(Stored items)
┄┄┄┄┄┄

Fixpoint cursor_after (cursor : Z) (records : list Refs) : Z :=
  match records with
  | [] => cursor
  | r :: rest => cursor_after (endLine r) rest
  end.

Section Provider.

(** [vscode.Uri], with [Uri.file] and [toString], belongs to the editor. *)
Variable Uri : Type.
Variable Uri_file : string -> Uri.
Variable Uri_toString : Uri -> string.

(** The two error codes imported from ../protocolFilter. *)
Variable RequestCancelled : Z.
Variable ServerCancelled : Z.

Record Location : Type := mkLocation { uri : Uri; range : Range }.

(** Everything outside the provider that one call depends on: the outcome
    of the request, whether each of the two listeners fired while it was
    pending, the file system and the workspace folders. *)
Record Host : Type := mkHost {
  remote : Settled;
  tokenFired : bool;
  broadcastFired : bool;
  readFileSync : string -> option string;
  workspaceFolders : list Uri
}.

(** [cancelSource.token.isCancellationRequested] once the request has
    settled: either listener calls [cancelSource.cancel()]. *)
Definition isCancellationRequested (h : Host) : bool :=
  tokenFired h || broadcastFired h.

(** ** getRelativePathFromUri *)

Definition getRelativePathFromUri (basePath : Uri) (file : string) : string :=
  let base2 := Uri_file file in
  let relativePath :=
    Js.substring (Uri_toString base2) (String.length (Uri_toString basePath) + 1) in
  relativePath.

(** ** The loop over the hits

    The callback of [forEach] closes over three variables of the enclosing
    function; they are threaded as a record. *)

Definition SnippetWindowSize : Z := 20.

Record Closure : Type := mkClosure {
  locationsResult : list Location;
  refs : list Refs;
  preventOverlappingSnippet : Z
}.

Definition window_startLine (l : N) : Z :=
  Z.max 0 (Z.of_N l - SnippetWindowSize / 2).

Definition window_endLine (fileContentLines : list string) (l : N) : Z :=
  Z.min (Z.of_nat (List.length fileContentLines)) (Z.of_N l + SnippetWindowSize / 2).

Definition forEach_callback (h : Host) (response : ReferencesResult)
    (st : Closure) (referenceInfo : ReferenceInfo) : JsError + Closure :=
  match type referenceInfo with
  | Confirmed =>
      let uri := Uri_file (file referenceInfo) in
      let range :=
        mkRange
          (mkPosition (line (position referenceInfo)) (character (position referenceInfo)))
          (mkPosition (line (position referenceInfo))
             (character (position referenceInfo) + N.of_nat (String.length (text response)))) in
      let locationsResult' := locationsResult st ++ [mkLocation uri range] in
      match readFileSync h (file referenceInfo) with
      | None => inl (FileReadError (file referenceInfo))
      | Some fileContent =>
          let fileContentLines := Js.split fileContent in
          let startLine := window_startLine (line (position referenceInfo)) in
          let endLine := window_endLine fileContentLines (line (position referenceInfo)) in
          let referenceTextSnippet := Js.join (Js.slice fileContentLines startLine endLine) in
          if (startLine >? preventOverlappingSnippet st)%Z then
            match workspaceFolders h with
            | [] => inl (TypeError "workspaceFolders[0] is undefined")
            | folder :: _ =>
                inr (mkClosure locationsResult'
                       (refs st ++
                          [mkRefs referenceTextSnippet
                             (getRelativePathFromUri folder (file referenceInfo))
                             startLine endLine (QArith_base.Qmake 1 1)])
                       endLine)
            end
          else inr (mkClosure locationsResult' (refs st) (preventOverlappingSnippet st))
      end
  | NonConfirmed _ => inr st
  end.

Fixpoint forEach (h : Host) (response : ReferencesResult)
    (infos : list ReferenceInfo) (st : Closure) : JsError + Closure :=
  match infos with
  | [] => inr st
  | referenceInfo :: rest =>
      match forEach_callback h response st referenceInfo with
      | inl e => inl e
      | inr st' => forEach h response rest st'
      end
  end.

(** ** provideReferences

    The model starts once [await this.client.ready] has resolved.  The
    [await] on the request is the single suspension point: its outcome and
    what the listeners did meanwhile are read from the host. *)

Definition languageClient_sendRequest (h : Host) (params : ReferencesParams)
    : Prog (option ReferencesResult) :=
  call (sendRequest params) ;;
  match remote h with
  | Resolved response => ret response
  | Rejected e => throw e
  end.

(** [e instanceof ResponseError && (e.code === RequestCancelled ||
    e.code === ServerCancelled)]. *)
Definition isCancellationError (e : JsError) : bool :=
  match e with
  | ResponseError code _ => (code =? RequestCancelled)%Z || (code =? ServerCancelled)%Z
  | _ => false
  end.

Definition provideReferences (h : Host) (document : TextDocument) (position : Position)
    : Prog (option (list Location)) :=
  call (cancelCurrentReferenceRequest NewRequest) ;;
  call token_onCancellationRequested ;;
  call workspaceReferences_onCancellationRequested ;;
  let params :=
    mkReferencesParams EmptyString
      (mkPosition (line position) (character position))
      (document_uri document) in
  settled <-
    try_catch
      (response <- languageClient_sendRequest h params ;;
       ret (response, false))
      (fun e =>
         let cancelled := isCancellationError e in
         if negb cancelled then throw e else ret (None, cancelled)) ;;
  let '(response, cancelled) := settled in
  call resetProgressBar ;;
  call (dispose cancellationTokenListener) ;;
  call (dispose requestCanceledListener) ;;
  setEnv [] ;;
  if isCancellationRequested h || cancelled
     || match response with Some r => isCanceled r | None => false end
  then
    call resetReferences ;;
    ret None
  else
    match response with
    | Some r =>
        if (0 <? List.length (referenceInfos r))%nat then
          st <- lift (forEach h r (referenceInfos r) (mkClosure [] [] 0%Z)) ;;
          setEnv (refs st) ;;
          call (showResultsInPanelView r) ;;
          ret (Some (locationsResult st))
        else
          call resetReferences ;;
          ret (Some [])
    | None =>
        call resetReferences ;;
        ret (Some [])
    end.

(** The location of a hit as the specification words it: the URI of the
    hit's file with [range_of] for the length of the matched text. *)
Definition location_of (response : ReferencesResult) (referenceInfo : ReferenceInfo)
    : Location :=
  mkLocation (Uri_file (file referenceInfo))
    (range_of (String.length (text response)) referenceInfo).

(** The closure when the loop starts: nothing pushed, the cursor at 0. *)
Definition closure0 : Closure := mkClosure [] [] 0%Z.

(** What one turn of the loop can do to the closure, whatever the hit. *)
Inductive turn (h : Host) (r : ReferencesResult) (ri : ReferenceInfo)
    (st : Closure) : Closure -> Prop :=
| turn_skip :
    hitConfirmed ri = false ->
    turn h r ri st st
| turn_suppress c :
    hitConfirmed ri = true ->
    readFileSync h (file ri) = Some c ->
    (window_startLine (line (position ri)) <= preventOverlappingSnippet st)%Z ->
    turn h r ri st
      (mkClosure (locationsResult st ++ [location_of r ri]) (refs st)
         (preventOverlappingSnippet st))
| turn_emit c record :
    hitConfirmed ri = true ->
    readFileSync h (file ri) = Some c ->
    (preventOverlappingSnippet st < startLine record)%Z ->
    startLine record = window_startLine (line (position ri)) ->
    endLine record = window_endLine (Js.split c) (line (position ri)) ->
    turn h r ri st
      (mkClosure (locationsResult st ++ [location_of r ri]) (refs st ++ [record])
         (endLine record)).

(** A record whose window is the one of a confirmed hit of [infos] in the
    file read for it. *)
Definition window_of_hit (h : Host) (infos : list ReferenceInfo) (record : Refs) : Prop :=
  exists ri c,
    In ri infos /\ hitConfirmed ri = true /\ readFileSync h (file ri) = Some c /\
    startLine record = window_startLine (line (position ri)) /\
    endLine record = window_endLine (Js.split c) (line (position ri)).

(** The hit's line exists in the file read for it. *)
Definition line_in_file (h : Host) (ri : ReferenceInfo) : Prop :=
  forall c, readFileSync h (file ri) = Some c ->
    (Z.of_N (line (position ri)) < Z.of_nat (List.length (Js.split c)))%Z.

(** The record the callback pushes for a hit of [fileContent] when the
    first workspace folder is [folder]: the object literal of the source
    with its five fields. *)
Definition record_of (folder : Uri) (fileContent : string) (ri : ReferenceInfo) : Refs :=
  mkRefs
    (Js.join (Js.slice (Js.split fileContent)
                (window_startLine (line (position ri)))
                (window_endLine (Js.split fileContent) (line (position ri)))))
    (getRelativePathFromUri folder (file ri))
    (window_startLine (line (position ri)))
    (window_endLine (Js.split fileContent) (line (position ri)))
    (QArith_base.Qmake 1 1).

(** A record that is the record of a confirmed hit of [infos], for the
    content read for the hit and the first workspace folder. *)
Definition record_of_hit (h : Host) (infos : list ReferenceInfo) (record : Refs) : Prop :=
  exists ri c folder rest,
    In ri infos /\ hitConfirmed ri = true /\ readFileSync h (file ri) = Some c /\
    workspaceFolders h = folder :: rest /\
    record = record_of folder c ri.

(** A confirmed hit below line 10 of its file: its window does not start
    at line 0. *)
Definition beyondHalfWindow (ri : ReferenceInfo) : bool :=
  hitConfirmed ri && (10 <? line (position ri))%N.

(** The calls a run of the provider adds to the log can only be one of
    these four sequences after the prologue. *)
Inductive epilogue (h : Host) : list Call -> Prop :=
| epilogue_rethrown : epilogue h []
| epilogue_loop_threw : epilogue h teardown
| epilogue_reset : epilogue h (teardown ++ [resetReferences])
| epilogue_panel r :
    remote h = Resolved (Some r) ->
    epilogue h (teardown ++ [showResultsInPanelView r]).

┄┄┄┄┄┄

## [What you are asked to do]
Answer with the number alone: how many lines in the records include the word "false"?

## [Task output]
4